▼

Lemma ParseElf64_runs image :
  image_ok image -> runs (ParseElf64 image) (fun m => elf_wf image m /\ em_container m = kElf /\ em_elf_file_offset m = 0).
Proof.
  intros Hok. apply (ParseElf64WithLayout_runs image Hok ExecutableLayout_default).
  constructor; cbn; [u64_lia|u64_lia|constructor|lia].
Qed.

(** C32: no image makes the parser read outside it.  Whatever the bytes, parsing
    as an executable (a SELF container or an ELF file) and parsing as an ELF
    file end with an error or with metadata: every header, dynamic entry,
    string, relocation and symbol that is read lies in the image, and so do the
    sub-ranges that are taken of it. *)
Theorem parse_never_faults image :
  image_ok image -> ParseExecutable64 image <> faults /\ ParseElf64 image <> faults.
Proof.
  intros Hok. pose proof (ParseExecutable64_runs image Hok). pose proof (ParseElf64_runs image Hok).
  split; intros E; by rewrite E in *.
Qed.

(** C33: the metadata of an accepted executable is well formed and is what the
    image holds.  The program headers are those of the file's table; load
    segments lie in the file, fit their memory size and the address space, are
    congruent to their file offset and do not overlap.  The dynamic entries are
    those up to the terminator; needed libraries, the object name, module and
    library identities, relocations and symbols are those the tags designate,
    with every string inside the string table, every relocation target inside a
    load segment, and all decoded strings together within the budget. *)
Theorem parsed_executable_well_formed image m :
  image_ok image -> ParseExecutable64 image = returns m -> elf_wf image m.
Proof. intros Hok. by apply runs_of_returns, ParseExecutable64_runs. Qed.
(* ===== verification/ElfLoadProps.v ===== *)
(** Loading an executable puts the bytes of the file and the zeros behind them
    at the biased addresses, with the protections the segments declare, and
    leaves what was mapped before alone; a failed load gives its mappings
    back. *)
From S2P Require Import Prelude Ranges SharedBacking GuestMemory.
From S2P Require Import GuestMemoryMap GuestMemoryOps GuestMemoryData GuestMemoryWrite.
From S2P Require Import GuestMemoryCopy GuestMemoryInit GuestMemoryRuns GuestBlocks.
From S2P Require Import Elf LittleEndian ElfReader ElfReaderProps ElfParser.
From S2P Require Import ElfParserProps ElfLoad ElfLoadPlan.

Implicit Types (m : GuestMemory) (h : ElfProgramHeader) (p : PlannedLoadRange).

(** ** Mapping *)

Section load.
Context `{HostMemory}.

(** A memory on pages of [2 ^ k] bytes takes page-aligned requests as they are. *)
Lemma effective_page k m a n :
  0 <= k < 64 -> (host_mapped m = true -> mapping_granularity_ m = 2 ^ k) ->
  (2 ^ k | a) -> (2 ^ k | n) -> 0 < n <= u64_max -> forall l, effective_length a n m = Some l -> l = n.
Proof.
  intros Hk Hg Ha Hn H0 l. unfold effective_length. destruct (host_mapped m); [|by intros [= <-]].
  rewrite Hg by done. destruct (_ || _); [done|]. unfold AlignLengthToPage.
  destruct (_ || _); [done|]. pose proof (Z.pow_pos_nonneg 2 k ltac:(lia) ltac:(lia)).
  assert (2 ^ k <= 2 ^ 63) by (apply Z.pow_le_mono_r; lia).
  rewrite (sub64_small (2 ^ k)) by u64_lia. rewrite sub64_small by u64_lia.
  destruct (_ || _) eqn:E; [done|]. apply orb_false_iff in E as [_ E]. intros [= <-].
  destruct (align_up_mask_spec n k) as [A1 A2]; [lia|lia|lia|].
  apply Z.mod_divide in A2 as [j Ej]; [|lia]. destruct Hn as [i Ei]. rewrite Ej, Ei in *.
  set (g := 2 ^ k) in *. assert (i <= j) by nia. assert (j < i + 1) by nia. f_equal. lia.
Qed.

Definition in_mapping (q : PlannedMappingRange) (x : Z) : Prop := in_range (pm_address q) (pm_size q) x.

(** What mapping a list does: the windows were free, and they are the only
    change. *)
Record mapped_over m (mappings : list PlannedMappingRange) m' : Prop := {
  mo_keeps : keeps m m';
  mo_shared : shared_mappings_ m' = shared_mappings_ m;
  mo_free : forall q x, q ∈ mappings -> in_mapping q x -> prot_view m x = None;
  mo_prot : forall x, prot_view m' x =
    match mappings_view mappings x with Some prot => Some prot | None => prot_view m x end;
  mo_effective : forall q, q ∈ mappings -> effective_length (pm_address q) (pm_size q) m = Some (pm_size q);
  mo_words : forall q, q ∈ mappings -> is_u64 (pm_address q) /\ is_u64 (pm_size q)
}.

Lemma keeps_effective m m' a n : keeps m m' -> effective_length a n m' = effective_length a n m.
Proof. intros [_ K2 _ _]. unfold effective_length. by rewrite (sh_host _ _ K2), (sh_granularity _ _ K2). Qed.

Lemma mapping_at_elem mappings x q : mapping_at mappings x = Some q -> q ∈ mappings /\ in_mapping q x.
Proof. intros [Hin Hq]%find_elem. split; [done|]. unfold in_mapping, in_range. lia. Qed.

Lemma mapping_at_none mappings x q : mapping_at mappings x = None -> q ∈ mappings -> ~ in_mapping q x.
Proof. intros Hn Hin. pose proof (find_none_elem _ _ q Hn Hin) as Hq. cbv beta in Hq. apply andb_false_iff in Hq. unfold in_mapping, in_range. lia. Qed.

(** The roll-back keeps what was there. *)
Lemma unmap_all_keeps m mapped : forall m1,
  gm_ok m -> keeps m m1 ->
  (forall q x, q ∈ mapped -> in_mapping q x -> prot_view m x = None) ->
  (forall q, q ∈ mapped -> effective_length (pm_address q) (pm_size q) m = Some (pm_size q)) ->
  (forall q, q ∈ mapped -> is_u64 (pm_address q) /\ is_u64 (pm_size q)) ->
  keeps m (unmap_all mapped m1).
Proof.
  unfold unmap_all. induction mapped as [|q mapped IH] using rev_ind; intros m1 Hm Hk Hfree Heff Hw; [done|].
  rewrite rev_app_distr. cbn [rev app foldl].
  assert (Hq : q ∈ mapped ++ [q]) by (apply elem_of_app; right; by left).
  assert (Hin : forall q', q' ∈ mapped -> q' ∈ mapped ++ [q]) by (intros; apply elem_of_app; by left).
  apply IH; [done| |by eauto..]. destruct (Hw q Hq). eapply undo_keeps; [done..|by apply Heff|].
  intros x Hx. by apply (Hfree q).
Qed.

Lemma map_all_spec k m rest : forall mapped m1 m2 ok,
  gm_ok m -> 0 <= k < 64 -> (host_mapped m = true -> mapping_granularity_ m = 2 ^ k) ->
  Forall (below k u64_max m) rest -> mapped_over m mapped m1 ->
  map_all mapped rest m1 = (m2, ok) ->
  if ok then mapped_over m (mapped ++ rest) m2 else keeps m m2.
Proof.
  induction rest as [|q rest IH]; intros mapped m1 m2 ok Hm Hk Hg Hb Ho; cbn [map_all].
  { intros [= <- <-]. by rewrite app_nil_r. }
  apply Forall_cons in Hb as [(B1 & B2 & B3 & B4 & B5) Hb]. pose proof Ho as [K S F P E W].
  destruct (go_window m Hm) as (W1 & _ & _).
  assert (Hu : is_u64 (pm_address q) /\ is_u64 (pm_size q)) by u64_lia. destruct Hu as [Hu1 Hu2].
  pose proof (map_block_spec (pm_address q) (pm_size q) (pm_protection q) m1 (kp_ok _ _ K) Hu1 Hu2 B1) as Hmap.
  destruct (Map _ _ _ m1) as [m1' ok1]. destruct Hmap as (K' & S' & Hres). destruct ok1.
  - destruct Hres as (l & El & L1 & L2 & L3 & L4 & L5). rewrite (keeps_effective m m1) in El by done.
    pose proof (effective_page k m _ _ Hk Hg B4 B5 ltac:(lia) l El) as ->.
    replace (mapped ++ q :: rest) with ((mapped ++ [q]) ++ rest) by (by rewrite <- app_assoc).
    apply IH; try done.
    assert (Hfree : forall x, in_mapping q x -> mapping_at mapped x = None /\ prot_view m x = None).
    { intros x Hx. specialize (L4 x Hx). rewrite P in L4. unfold mappings_view in L4.
      by destruct (mapping_at mapped x). }
    constructor.
    + by eapply keeps_trans.
    + congruence.
    + intros r x [Hr| ->%list_elem_of_singleton]%elem_of_app Hx; [by eapply F|]. by apply Hfree.
    + intros x. rewrite L5. unfold mappings_view. rewrite mapping_at_app. case_decide as Hx.
      * destruct (Hfree x Hx) as [-> _]. rewrite decide_True by done. done.
      * rewrite P. unfold mappings_view. destruct (mapping_at mapped x); [done|]. by rewrite decide_False.
    + intros r [Hr| ->%list_elem_of_singleton]%elem_of_app; [by apply E|done].
    + intros r [Hr| ->%list_elem_of_singleton]%elem_of_app; [by apply W|done].
  - intros [= <- <-]. apply unmap_all_keeps; try done. by eapply keeps_trans.
Qed.
Lemma linear_bijection f (k lo : nat) :
  linear f -> bijection_check f k lo = true -> bijective_on f k lo.
Proof.
  intros Hf Hc. unfold bijection_check in Hc. cbn zeta in Hc.
  set (columns := inverse_columns f k lo) in *.
  set (g := fun v => xor_bits columns (Z.shiftr v (Z.of_nat lo))).
  assert (Hg : linear g) by (apply linear_shiftr, xor_bits_linear).
  rewrite forallb_forall in Hc.
  assert (Hi : forall i, 0 <= i < Z.of_nat k ->
    (0 <= f (2 ^ i) < 2 ^ Z.of_nat (k + lo) /\ Z.land (f (2 ^ i)) (Z.ones (Z.of_nat lo)) = 0)
    /\ g (f (2 ^ i)) = 2 ^ i /\ f (g (2 ^ (i + Z.of_nat lo))) = 2 ^ (i + Z.of_nat lo)
    /\ 0 <= g (2 ^ (i + Z.of_nat lo)) < 2 ^ Z.of_nat k).
  { intros i Hin. specialize (Hc i). rewrite <- list_elem_of_In, elem_of_seqZ in Hc.
    specialize (Hc ltac:(lia)).
    rewrite !andb_true_iff, !Z.leb_le, !Z.ltb_lt, !Z.eqb_eq in Hc. fold (g (f (2 ^ i))) in Hc.
    unfold g. intuition. }
  clear Hc. assert (Hlo : 0 < 2 ^ Z.of_nat lo) by (apply Z.pow_pos_nonneg; lia).
  assert (Hgf : forall v, 0 <= v < 2 ^ Z.of_nat k -> g (f v) = v).
  { apply (linear_ext (fun v => g (f v)) (fun v => v)); [by apply linear_compose|done|].
    intros i Hin. apply (Hi i Hin). }
  assert (Hshift : forall u, 0 <= u < 2 ^ Z.of_nat k ->
    f (g (Z.shiftl u (Z.of_nat lo))) = Z.shiftl u (Z.of_nat lo)
    /\ 0 <= g (Z.shiftl u (Z.of_nat lo)) < 2 ^ Z.of_nat k).
  { assert (Hls : linear (fun u => Z.shiftl u (Z.of_nat lo))) by (intros a b; apply Z.shiftl_lxor).
    assert (Hp : forall i, 0 <= i -> Z.shiftl (2 ^ i) (Z.of_nat lo) = 2 ^ (i + Z.of_nat lo)).
    { intros i Hin. rewrite Z.shiftl_mul_pow2, Z.pow_add_r by lia. done. }
    intros u Hu. split.
    - revert u Hu. apply (linear_ext (fun u => f (g (Z.shiftl u (Z.of_nat lo)))) _ k); [|done|].
      { by apply linear_compose, linear_compose. }
      intros i Hin. rewrite Hp by lia. apply (Hi i Hin).
    - revert u Hu. apply (linear_closed (fun u => g (Z.shiftl u (Z.of_nat lo)))
                            (fun v => 0 <= v < 2 ^ Z.of_nat k)).
      + by apply linear_compose.
      + split; [lia|apply Z.pow_pos_nonneg; lia].
      + intros a b. apply lxor_below. lia.
      + intros i Hin. rewrite Hp by lia. apply (Hi i Hin). }
  split; [|split].
  - intros v Hv. rewrite <- Z.land_ones by lia.
    revert v Hv. apply (linear_closed f (fun v => 0 <= v < 2 ^ Z.of_nat (k + lo)
       /\ Z.land v (Z.ones (Z.of_nat lo)) = 0)); [done|..].
    + split; [split; [lia|apply Z.pow_pos_nonneg; lia]|done].
    + intros a b [Ha Ha'] [Hb Hb']. split; [by apply lxor_below; [lia|..]|].
      by rewrite land_lxor_l, Ha', Hb'.
    + intros i Hin. apply (Hi i Hin).
  - intros v w Hv Hw E. by rewrite <- (Hgf v Hv), <- (Hgf w Hw), E.
  - intros o Ho Hm. exists (g o).
    assert (E : o = Z.shiftl (o / 2 ^ Z.of_nat lo) (Z.of_nat lo)).
    { rewrite Z.shiftl_mul_pow2 by lia. pose proof (Z.div_mod o (2 ^ Z.of_nat lo)). lia. }
    assert (Hu : 0 <= o / 2 ^ Z.of_nat lo < 2 ^ Z.of_nat k).
    { split; [apply Z.div_pos; lia|]. apply Z.div_lt_upper_bound; [done|].
      rewrite <- Z.pow_add_r by lia. replace (Z.of_nat lo + Z.of_nat k) with (Z.of_nat (k + lo)) by lia. lia. }
    rewrite E. split; apply Hshift; done.
Qed.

▲

▶ Directions
Look above for the line that contains "keeps m (unmap_all mapped m1).". Starting there, transcribe every line exactly until you have copied the line that contains "apply IH; try done.".

▶ Reply to the task
  keeps m (unmap_all mapped m1).
Proof.
  unfold unmap_all. induction mapped as [|q mapped IH] using rev_ind; intros m1 Hm Hk Hfree Heff Hw; [done|].
  rewrite rev_app_distr. cbn [rev app foldl].
  assert (Hq : q ∈ mapped ++ [q]) by (apply elem_of_app; right; by left).
  assert (Hin : forall q', q' ∈ mapped -> q' ∈ mapped ++ [q]) by (intros; apply elem_of_app; by left).
  apply IH; [done| |by eauto..]. destruct (Hw q Hq). eapply undo_keeps; [done..|by apply Heff|].
  intros x Hx. by apply (Hfree q).
Qed.

Lemma map_all_spec k m rest : forall mapped m1 m2 ok,
  gm_ok m -> 0 <= k < 64 -> (host_mapped m = true -> mapping_granularity_ m = 2 ^ k) ->
  Forall (below k u64_max m) rest -> mapped_over m mapped m1 ->
  map_all mapped rest m1 = (m2, ok) ->
  if ok then mapped_over m (mapped ++ rest) m2 else keeps m m2.
Proof.
  induction rest as [|q rest IH]; intros mapped m1 m2 ok Hm Hk Hg Hb Ho; cbn [map_all].
  { intros [= <- <-]. by rewrite app_nil_r. }
  apply Forall_cons in Hb as [(B1 & B2 & B3 & B4 & B5) Hb]. pose proof Ho as [K S F P E W].
  destruct (go_window m Hm) as (W1 & _ & _).
  assert (Hu : is_u64 (pm_address q) /\ is_u64 (pm_size q)) by u64_lia. destruct Hu as [Hu1 Hu2].
  pose proof (map_block_spec (pm_address q) (pm_size q) (pm_protection q) m1 (kp_ok _ _ K) Hu1 Hu2 B1) as Hmap.
  destruct (Map _ _ _ m1) as [m1' ok1]. destruct Hmap as (K' & S' & Hres). destruct ok1.
  - destruct Hres as (l & El & L1 & L2 & L3 & L4 & L5). rewrite (keeps_effective m m1) in El by done.
    pose proof (effective_page k m _ _ Hk Hg B4 B5 ltac:(lia) l El) as ->.
    replace (mapped ++ q :: rest) with ((mapped ++ [q]) ++ rest) by (by rewrite <- app_assoc).
    apply IH; try done.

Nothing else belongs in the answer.